• RECORDS TO PROCESS:

(** [peerAddr_(peerAddr_)] initialises the member with itself: it is never
    given a value. *)
Definition TcpConnection_ctor (loop : nat) (name : string) (sockfd : Z)
    (localAddr peerAddr : sockaddr_in) : M W nat :=
  c ← alloc;
  ch ← Channel_ctor loop sockfd false;
  modify (λ w, w <| conns ::= <[c := {|
    c_loop := loop; c_state := kConnecting; c_name := name; c_fd := sockfd; c_channel := ch;
    localAddr_ := localAddr; peerAddr_ := None;
    connectionCallback_ := None; messageCallback_ := None; writeCompleteCallback_ := None;
    c_closeCallback := None; inputBuffer_ := Buffer_ctor; outputBuffer_ := Buffer_ctor |}]> |>);;
  setreadCallback ch (CbConnRead c);;
  setcloseCallback ch (CbConnClose c);;
  setwriteCallback ch (CbConnWrite c);;
  seterrorCallback ch (CbConnError c);;
  mret c.

(** The members are destroyed in the reverse order of their declaration. *)
Definition TcpConnection_dtor (c : nat) : M W unit :=
  conn ← get_conn c;
  Channel_dtor (c_channel conn);;
  Socket_dtor (c_fd conn);;
  modify (λ w, w <| conns ::= delete c |>).

(** *** Ownership

    A connection lives as long as a [TcpConnectionPtr] to it. Calls bound to
    [shared_from_this()] or to such a pointer hold one; those bound to [this]
    ([sendInLoop], [shutdownInLoop]) do not. *)
Definition functor_conn (f : Functor) : option nat :=
  match f with
  | FConnectDestoryed c | FWriteComplete _ c | FSetCloseCallBack c _
  | FRemoveConnectionInLoop _ c => Some c
  | _ => None
  end.
Definition functors_hold (c : nat) (fs : list Functor) : bool :=
  existsb (λ f, bool_decide (functor_conn f = Some c)) fs.

(** Is there a pointer to [c] in the store, or in one of the calls [fs]? *)
Definition owned (c : nat) (fs : list Functor) (w : W) : bool :=
  functors_hold c fs
  || existsb (λ x, bool_decide (c ∈ (map_to_list (connections_ x.2)).*2)) (map_to_list (servers w))
  || existsb (λ x, bool_decide (connection_ x.2 = Some c)) (map_to_list (clients w))
  || existsb (λ x, functors_hold c (pendingFunctors_ x.2)) (map_to_list (loops w))
  || existsb (λ x, functors_hold c [callback_ x.2]) (map_to_list (timers w))
  || bool_decide (c ∈ u_holds (user w)).

(** A pointer to [c] goes away, while the calls [fs] still exist. *)
Definition release (c : nat) (fs : list Functor) : M W unit :=
  w ← get;
  whenM (negb (owned c fs w)) (TcpConnection_dtor c).

(** The destruction of a vector of calls, the first one first. *)
Fixpoint destroy_functions (fs : list Functor) : M W unit :=
  match fs with
  | [] => mret tt
  | f :: fs' =>
      match functor_conn f with Some c => release c fs' | None => mret tt end;;
      destroy_functions fs'
  end.

Definition connected (conn : TcpConnection) : bool := bool_decide (c_state conn = kConnected).
Definition setState (c : nat) (s : stateE) : M W unit := upd_conn c (λ x, x <| c_state := s |>).
Definition setConnectionCallBack (c : nat) (cb : option nat) : M W unit :=
  upd_conn c (λ x, x <| connectionCallback_ := cb |>).
Definition setMessageConnectionCallBack (c : nat) (cb : option nat) : M W unit :=
  upd_conn c (λ x, x <| messageCallback_ := cb |>).
Definition setWriteCompeleteCallback (c : nat) (cb : option nat) : M W unit :=
  upd_conn c (λ x, x <| writeCompleteCallback_ := cb |>).
Definition setCloseCallBack (c : nat) (cb : CloseCallBack) : M W unit :=
  upd_conn c (λ x, x <| c_closeCallback := Some cb |>).

(** *** Sending *)

Definition sendInLoop (c : nat) (message : list char) : M W unit :=
  conn ← get_conn c;
  assertInLoopThread (c_loop conn);;
  ch ← get_chan (c_channel conn);
  nwrote ←
    (if negb (isWriting ch) && negb (readableBytes (outputBuffer_ conn) =? 0) then
       r ← sys (SysWrite (ch_fd ch) message);
       if 0 <=? rv r then
         (if rv r <? zlen message then mret tt
          else match writeCompleteCallback_ conn with
               | Some f => queueInLoop (c_loop conn) (FWriteComplete f c)
               | None => mret tt
               end);;
         mret (rv r)
       else mret 0
     else mret 0);
  assert_ "nwrote >= 0" (0 <=? nwrote);;
  whenM (nwrote <? zlen message)
    (on_output c (append (drop (Z.to_nat nwrote) message));;
     ch ← get_chan (c_channel conn);
     whenM (negb (isWriting ch)) (enableWriting (c_channel conn))).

• TO DO: A single figure is required: the number of lines in the entries above that include the word "whenM".

• ANSWER BELOW: 3